I'm building an exam management website and one of the pages I'm working on is for adding students to a course. I have a dropdown menu for the student number (which fetches values from a table), however I'd like to make it so that when the teacher selects the student number from the dropdown menu, that student's name and major appear on a table below. I have pretty much all the code for it however I can't seem to make it work. The way it is right now it shows the head of the table but it doesn't show any lines.

• The errors are always in the lines where I declare $sql1 and $sql2 and vary according to how I define the condition in the statement.

Code for my dropdown menu : (works fine)

<label class="control-label" for="number">Student Number</label>
            
<?php

$sql = "SELECT number FROM students";           
$result = $conn->query($sql);

echo "<select class=".'"form-control"'.'  id="number" name="number" for="number">';
while ($row = $result->fetch_assoc()) {
echo '<option value="' . $row['number'] . '">' . $row['number'] . "</option>";
}
echo "</select>";        

?> 

Code for my table : (shows only head of table, which is the best I got after moving around the code and getting conversion errors and such)

• The errors are always in the lines where I declare $sql1 and $sql2 and vary according to how I define the condition in the statement.

<table class="table"> 
  <thead> 
    <tr> 
      <th>Name</th> 
      <th>Major</th> 
    </tr>                                                     
  </thead> 
  <tbody>
    <?php
$sql1 = "SELECT name FROM students WHERE number='$row'";           
$result1 = $conn->query($sql1);           
$value = $result1->fetch_object();

$sql2 = "SELECT major FROM students where number='$row'";           
$result2 = $conn->query($sql2);
$value1 = $result2->fetch_object();

echo "<tr>
<td>".$value."</td>
<td>".$value1."</td>
</tr>";
?> 

  </tbody>
</table>

Thank you for all your help!!

Answer 1

Before I can formulate a complete answer, I must advise you that there are a few logical errors in your code.

1. How does your page "know" that a user selected an option from the select? You should perhaps intercept the event and respond to that using an asynchronoys mechanism, e.g. via AJAX.

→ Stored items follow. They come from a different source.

(* ===== verification/Adapter.v ===== *)
(** The provider-neutral execution boundary of [internal/adapter/types.go]: what
    the run engine hands to an adapter, what it accepts back, and the validators
    between the two. *)

From S2P Require Import Prelude GoTime Hash Contracts.

Record SecretReference := mkSecretReference { sf_ID : string; sf_Consumer : string }.

Record Operation := mkOperation {
  ao_OperationID : string;
  ao_OperationType : string;
  ao_AdapterID : string;
  ao_ExecutorID : string;
  ao_TargetID : string;
  ao_InputDigest : string;
  ao_ArtifactDigest : string;
  ao_Idempotent : bool;
  ao_SecretReferences : list SecretReference
}.

Record Effect := mkEffect {
  ef_Status : string;
  ef_ResultDigest : string;
  ef_PendingPointID : option string;
  ef_Changed : bool;
  ef_EffectObserved : bool
}.

Record Verification := mkVerification { vf_Verified : bool; vf_Digest : string }.
Record ReceiptObservation := mkReceiptObservation { ro_Status : string; ro_ResultDigest : string }.
Record ReceiptVerification := mkReceiptVerification { rv_Verified : bool; rv_Digest : string; rv_Changed : bool }.

Record ExactExecutionBinding := mkExactExecutionBinding {
  eb_PlanID : string;
  eb_PlanDigest : string;
  eb_RunID : string;
  eb_StepID : string;
  eb_LeaseID : string;
  eb_StateRevision : Z;
  eb_RecoveryEpoch : Z;
  eb_MaximumExpiresAt : string;
  eb_ContractExtensions : list ContractExtension
}.

(** The zero values Go returns next to an error. *)
Definition zeroEffect : Effect := mkEffect "" "" None false false.
Definition zeroOperation : Operation := mkOperation "" "" "" "" "" "" "" false [].

Definition adapterToken (s : string) : bool := lowerToken s.
Definition adapterDigest (s : string) : bool := sha256Digest s.

(** [strings.ContainsAny(s, chars)] for ASCII [chars] *)
Definition ContainsAny (s : string) (chars : list ascii) : bool :=
  negb (all_chars (fun c => negb (existsb (fun x => x == c) chars)) s).

(** The loop over the references, with the identifiers it has seen. *)
Fixpoint secretReferences (adapterID : string) (seen : list string) (references : list SecretReference) : bool :=
  match references with
  | [] => true
  | reference :: rest =>
      if negb (adapterToken (sf_ID reference)) || (sf_Consumer reference != adapterID)
         || bool_decide (sf_ID reference ∈ seen)
      then false
      else secretReferences adapterID (sf_ID reference :: seen) rest
  end.

Definition ValidateOperation (operation : Operation) : option error :=
  if negb (forallb adapterToken [ao_OperationID operation; ao_OperationType operation; ao_AdapterID operation;
                                 ao_ExecutorID operation; ao_TargetID operation])
  then Some (Coded InputInvalid "adapter-operation")
  else if negb (adapterDigest (ao_InputDigest operation)) || negb (adapterDigest (ao_ArtifactDigest operation))
          || ContainsAny (ao_TargetID operation) ["/"%char; "\"%char]
  then Some (Coded InputInvalid "adapter-operation")
  else if secretReferences (ao_AdapterID operation) [] (ao_SecretReferences operation) then None
  else Some (Coded AuthorizationDenied "adapter-secret-reference").

Definition ValidateEffect (effect : Effect) : option error :=
  if ((ef_Status effect != "succeeded") && (ef_Status effect != "failed") && (ef_Status effect != "partial"))
     || negb (adapterDigest (ef_ResultDigest effect))
  then Some (Coded IntegrityFailure "adapter-effect")
  else if match ef_PendingPointID effect with
          | Some point => (ef_Status effect != "succeeded") || negb (adapterToken point)
          | None => false
          end
  then Some (Coded IntegrityFailure "adapter-effect")
  else if (ef_Status effect == "succeeded") && negb (ef_EffectObserved effect)
  then Some (Coded IntegrityFailure "adapter-effect")
  else None.

Definition ValidateVerification (verification : Verification) : option error :=
  if adapterDigest (vf_Digest verification) then None else Some (Coded IntegrityFailure "adapter-verification").

Definition ValidateReceiptObservation (observation : ReceiptObservation) : option error :=
  if ((ro_Status observation != "running") && (ro_Status observation != "succeeded")
      && (ro_Status observation != "failed") && (ro_Status observation != "partial"))
     || negb (adapterDigest (ro_ResultDigest observation))
  then Some (Coded IntegrityFailure "adapter-receipt-observation") else None.

Definition ValidateReceiptVerification (verification : ReceiptVerification) : option error :=
  if adapterDigest (rv_Digest verification) then None else Some (Coded IntegrityFailure "adapter-receipt-verification").

(** ** What the validators accept *)

Lemma secretReferences_spec adapterID seen references : secretReferences adapterID seen references = true <->
  Forall (fun r => adapterToken (sf_ID r) = true /\ sf_Consumer r = adapterID /\ sf_ID r ∉ seen) references
  /\ NoDup (map sf_ID references).
Proof.
  revert seen. induction references as [|r rest IH]; intros seen; cbn.
  { split; [intros _; split; constructor|done]. }
  rewrite Forall_cons, NoDup_cons.
  destruct (adapterToken (sf_ID r)) eqn:Ht; cbn [negb orb]; [|naive_solver].
  destruct (decide (sf_Consumer r = adapterID)) as [Hc|Hc];
    [rewrite (bool_decide_eq_true_2 _ Hc)|rewrite (bool_decide_eq_false_2 _ Hc); cbn; naive_solver]. cbn [negb orb].
  destruct (decide (sf_ID r ∈ seen)) as [Hs|Hs];
    [rewrite (bool_decide_eq_true_2 _ Hs)|rewrite (bool_decide_eq_false_2 _ Hs)]; [naive_solver|].
  rewrite IH, !Forall_forall, list_elem_of_fmap. split.
  - intros [Ha Hd]. split_and!; [done..| |intros (x & Hx & Hin); apply Ha in Hin as (_ & _ & Hn); set_solver|done].
    intros x Hin. apply Ha in Hin. set_solver.
  - intros [[_ Ha] [Hn Hd]]. split; [|done]. intros x Hin. destruct (Ha x Hin) as (? & ? & ?).
    split_and!; [done..|]. intros [Hx|?]%elem_of_cons; [|done]. apply Hn. by exists x.
Qed.

(** The engine hands an operation to an adapter only in this shape: every
    identifier is a token, the target cannot name a path, both digests are
    SHA-256 digests, and the secret references are distinct tokens whose only
    consumer is the adapter itself. *)
Theorem validate_operation_exact operation : ValidateOperation operation = None <->
  Forall (fun value => adapterToken value = true) [ao_OperationID operation; ao_OperationType operation;
    ao_AdapterID operation; ao_ExecutorID operation; ao_TargetID operation]
  /\ adapterDigest (ao_InputDigest operation) = true /\ adapterDigest (ao_ArtifactDigest operation) = true
  /\ ContainsAny (ao_TargetID operation) ["/"%char; "\"%char] = false
  /\ Forall (fun r => adapterToken (sf_ID r) = true /\ sf_Consumer r = ao_AdapterID operation)
       (ao_SecretReferences operation)
  /\ NoDup (map sf_ID (ao_SecretReferences operation)).
Proof.
  unfold ValidateOperation. rewrite <- forallb_Forall.
  destruct (forallb adapterToken _); cbn [negb]; [|naive_solver].
  destruct (adapterDigest (ao_InputDigest operation)); [|cbn; naive_solver].
  destruct (adapterDigest (ao_ArtifactDigest operation)); [|cbn; naive_solver].
  destruct (ContainsAny _ _); [cbn; naive_solver|]. cbn [negb orb].
  destruct (secretReferences _ _ _) eqn:Hs; split; intros Hn; try done.
  - apply secretReferences_spec in Hs as [Ha Hd]. split_and!; [done..| |done].
    eapply Forall_impl; [exact Ha|]. naive_solver.
  - destruct Hn as (_ & _ & _ & _ & Ha & Hd). exfalso. apply not_true_iff_false in Hs. apply Hs.
    apply secretReferences_spec. split; [|done]. eapply Forall_impl; [exact Ha|]. cbn. intros r [? ?].
    split_and!; [done..|]. apply not_elem_of_nil.
Qed.

(** An effect the engine may record. *)
Lemma ValidateEffect_None effect : ValidateEffect effect = None <->
  ef_Status effect ∈ ["succeeded"; "failed"; "partial"] /\ adapterDigest (ef_ResultDigest effect) = true
  /\ (forall point, ef_PendingPointID effect = Some point -> ef_Status effect = "succeeded" /\ adapterToken point = true)
  /\ (ef_Status effect = "succeeded" -> ef_EffectObserved effect = true).
Proof.
  unfold ValidateEffect. destruct effect as [status digest point changed observed]; cbn.
  assert (Hst : ((status != "succeeded") && (status != "failed") && (status != "partial")) = false
                <-> status ∈ ["succeeded"; "failed"; "partial"]).
  { rewrite !andb_false_iff, !negb_false_iff, !bool_decide_eq_true, !elem_of_cons, elem_of_nil. naive_solver. }
  destruct ((status != "succeeded") && _ && _); cbn [orb].
  { split; [done|]. intros [H _]. by apply Hst in H. }
  destruct (adapterDigest digest); cbn [negb]; [|naive_solver].
  destruct (decide (status = "succeeded")) as [Hs|Hs];
    [rewrite (bool_decide_eq_true_2 _ Hs)|rewrite (bool_decide_eq_false_2 _ Hs)]; destruct point as [point|]; cbn;
    try destruct (adapterToken point) eqn:Ht; cbn; destruct observed; cbn; try naive_solver.
  all: split; [done|]; intros (_ & _ & Hp & _); destruct (Hp _ eq_refl); congruence.
Qed.

Lemma ValidateVerification_None verification :
  ValidateVerification verification = None <-> adapterDigest (vf_Digest verification) = true.
Proof. unfold ValidateVerification. by destruct (adapterDigest _). Qed.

2. Anyhow, there's no need to run two queries when you can make it with just one:

   SELECT name, major FROM students WHERE number = ...
   

Once you have described how you mean to address issue #1 we can continue discussing the complete solution.

Answer 2

Well, I think there will be no $row in the the second snippet.
It seems that you didn't pass your $row from 1st snippet to 2nd snippet.

You can read this:

PHP Pass variable to next page

You can use session, cookie, get and post.
Or can just simply use "include", then the variables you defined can be used in the second page.

<?php
    include "page1.php";
?>
<table class="table"> 
<thead> 
<tr> 
    <th>Name</th> 
    <th>Major</th> 
</tr>                                                     
</thead> 
<tbody>
<?php
    $number = $row['number'];
    $sql1 = "SELECT name, major FROM students WHERE number='$number'";           
    $result1 = $conn->query($sql1);           
    $value = $result1->fetch_object();

    echo "<tr>
    <td>".$value['name']."</td>
    <td>".$value['major']."</td>
    </tr>";
?> 

</tbody>
</table>

According to godzillante's answer below, the mysql query should be like this:

Anyhow, there's no need to run two queries when you can make it with just one:

SELECT name, major FROM students WHERE number = ...

I notice that you use $row as the key of your second query.
But in the first snippet, the data you fetch is "$row" (it is an array, see PHP - fetch_assoc)
You should use $row['number'] instead.